HISTORY OF METHODISM IN ANTIGUA
A Collective Effort Incorporating the Research and Works by Lucilla Benjamin, Daisy Messiah, Hyacinth Josiah and others.
All accounts are agreed that 250 years ago in 1760, Nathaniel Gilbert introduced Methodism in Antigua. According to Dr Thomas Coke, “in 1760 Nathaniel Gilbert publicly preached the Gospel to the slaves.” This Nathaniel Gilbert did from the back steps of his great house at Gilbert Estate located on the northeastern corner of Antigua. Antigua’s claim to fame in the story of Methodism may be further linked to the fact that outside the British Isles, Antigua was the FIRST TERRITORY in the world to which Methodism was introduced.

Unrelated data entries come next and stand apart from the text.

(** X8: a [connect] whose address the platform rejects is not retried: the
    state becomes [error] with its diagnostic, no socket is constructed, the
    current socket stays the current one and no timer is scheduled. *)
Theorem connect_rejected_address (u : jsstring) (s : hook) :
  url = Some u -> u <> [] ->
  URL_parses u && WebSocket_accepts u = false ->
  wsOpen s = false ->
  let s' := connect url s in
  connectionState s' = error
  /\ errorText s' = Some "Failed to establish connection"%string
  /\ sockets s' = sockets s
  /\ wsRef s' = wsRef s
  /\ timeouts s' = timeouts s
  /\ reconnectAttempts s' = reconnectAttempts s.
Proof.
  intros Hurl Hu Hbad Hclosed. cbv zeta. unfold connect. rewrite Hurl.
  destruct u as [|c u]; [done|]. by rewrite Hclosed, Hbad.
Qed.

Lemma onopen_effects (ws : nat) (s : hook) :
  let s' := handle url (EvOpen ws) s in
  connectionState s' = connected
  /\ errorText s' = None
  /\ reconnectAttempts s' = 0%nat
  /\ heartbeatIntervalRef s' = Some (next_timer s)
  /\ timeouts s' = timeouts s
  /\ (one_heartbeat s -> intervals s' = [next_timer s]).
Proof.
  cbv zeta. unfold handle, onopen.
  set (s0 := set_sockets (<[ws := OPEN]> (sockets s)) s).
  set (s1 := startHeartbeat _).
  assert (Hq : forall q s2,
            connectionState (drainQueue ws q s2) = connectionState s2
            /\ errorText (drainQueue ws q s2) = errorText s2
            /\ reconnectAttempts (drainQueue ws q s2) = reconnectAttempts s2
            /\ heartbeatIntervalRef (drainQueue ws q s2) = heartbeatIntervalRef s2
            /\ timeouts (drainQueue ws q s2) = timeouts s2
            /\ intervals (drainQueue ws q s2) = intervals s2).
  { induction q as [|m q IH]; intros s2; simpl; [done|].
    destruct (IH (if readyState_is ws OPEN (set_messageQueue q s2)
                  then send ws m (set_messageQueue q s2)
                  else set_messageQueue q s2)) as (-> & -> & -> & -> & -> & ->).
    by destruct (readyState_is _ _ _). }
  destruct (Hq (messageQueue s1) s1) as (-> & -> & -> & -> & -> & ->).
  unfold s1, s0, startHeartbeat, one_heartbeat.
  destruct s as [cs ms et wr ra rt hb mq so wi ts ivs nt]. simpl.
  destruct hb as [t|]; simpl; repeat split; try done; intros ->; simpl.
  - by rewrite Nat.eqb_refl.
  - done.
Qed.

(** X9: when a channel opens the state is [connected], the diagnostic is
    cleared, the retry counter starts again from zero and the heartbeat is
    started afresh: where the heartbeat was the only interval, the new one
    is the only interval. *)
Theorem open_resets (ws : nat) (s : hook) :
  let s' := handle url (EvOpen ws) s in
  connectionState s' = connected
  /\ errorText s' = None
  /\ reconnectAttempts s' = 0%nat
  /\ heartbeatIntervalRef s' = Some (next_timer s)
  /\ timeouts s' = timeouts s
  /\ (one_heartbeat s -> intervals s' = [next_timer s]).
Proof. exact (onopen_effects ws s). Qed.

End Closing.

(** ** What every action keeps *)

Lemma drainQueue_frame (ws : nat) (queue : list frame) (s : hook) :
  let s' := drainQueue ws queue s in
  connectionState s' = connectionState s /\ messages s' = messages s
  /\ errorText s' = errorText s /\ wsRef s' = wsRef s
  /\ reconnectAttempts s' = reconnectAttempts s
  /\ reconnectTimeoutRef s' = reconnectTimeoutRef s
  /\ heartbeatIntervalRef s' = heartbeatIntervalRef s
  /\ sockets s' = sockets s /\ timeouts s' = timeouts s
  /\ intervals s' = intervals s /\ next_timer s' = next_timer s.
Proof.
  revert s. induction queue as [|m q IH]; intros s; simpl; [by repeat split|].
  destruct (IH (if readyState_is ws OPEN (set_messageQueue q s)
                then send ws m (set_messageQueue q s)
                else set_messageQueue q s))
    as (-> & -> & -> & -> & -> & -> & -> & -> & -> & -> & ->).
  by destruct (readyState_is _ _ _).
Qed.

Lemma compose_frame (c : composed) (s : hook) :
  let s' := fst (compose c s) in
  connectionState s' = connectionState s /\ messages s' = messages s
  /\ wsRef s' = wsRef s /\ reconnectAttempts s' = reconnectAttempts s
  /\ reconnectTimeoutRef s' = reconnectTimeoutRef s
  /\ heartbeatIntervalRef s' = heartbeatIntervalRef s
  /\ sockets s' = sockets s /\ timeouts s' = timeouts s
  /\ intervals s' = intervals s /\ next_timer s' = next_timer s.
Proof.
  unfold compose, sendMessage. repeat case_match; simpl; by repeat split.
Qed.

Lemma onclose_heartbeat (code : Z) (s : hook) :
  heartbeatIntervalRef (onclose code s) = None
  /\ messages (onclose code s) = messages s
  /\ intervals (onclose code s)
     = match heartbeatIntervalRef s with
       | Some t => List.filter (fun i => negb (Nat.eqb i t)) (intervals s)
       | None => intervals s
       end.
Proof.
  destruct s as [cs ms et wr ra rt hb mq so wi ts ivs nt].
  unfold onclose, stopHeartbeat. simpl.
  destruct hb; simpl; repeat case_match; simpl; by repeat split.
Qed.

Lemma disconnect_frame (s : hook) :
  messages (disconnect s) = messages s
  /\ messageQueue (disconnect s) = messageQueue s
  /\ wire (disconnect s) = wire s
  /\ errorText (disconnect s) = errorText s
  /\ intervals (disconnect s)
     = match heartbeatIntervalRef s with
       | Some t => List.filter (fun i => negb (Nat.eqb i t)) (intervals s)
       | None => intervals s
       end
  /\ timeouts (disconnect s)
     = match reconnectTimeoutRef s with
       | Some t => List.filter (fun p => negb (Nat.eqb (fst p) t)) (timeouts s)
       | None => timeouts s
       end
  /\ sockets (disconnect s)
     = match wsRef s with
       | Some n => if live n s then <[n := CLOSING]> (sockets s) else sockets s
       | None => sockets s
       end.
Proof.
  destruct s as [cs ms et wr ra rt hb mq so wi ts ivs nt].
  unfold disconnect, stopHeartbeat, live, readyState_is. simpl.
  destruct rt, hb; simpl; destruct wr as [cur|]; simpl; unfold close; simpl;
    try destruct (so !! cur) as [[]|] eqn:Hcur; simpl; by repeat split.
Qed.

Section Sessions.
Context `{Platform}.
Variable url : option jsstring.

In properly locating our history, let us travel back in time to the years of the 1700’s. The years of the 1700’s saw the rule of “King Sugar” in the Caribbean. All life and activity in the islands revolved around the cultivation, production and distribution of this commodity. The sugarcane was grown on plantations that were owned by Englishmen who, in many cases, were absentee landlords. Working on these plantations were Negro men and women who had been captured in their native Africa and sold as slaves to the plantation owners to work in the cane fields.
Organized religion in the Caribbean was solely vested in the Church of England that came with the planters and the Church of Scotland that came with the buccaneers and catered to the needs of those groups. Religion for the slaves was unheard of at that time. The slaves were expected to take their masters to church and then retire a safe distance from the church as they waited to take their masters home at the end of the church service. That Methodism came to be introduced in a context such as this was as a result of nothing but the divine providence of our God.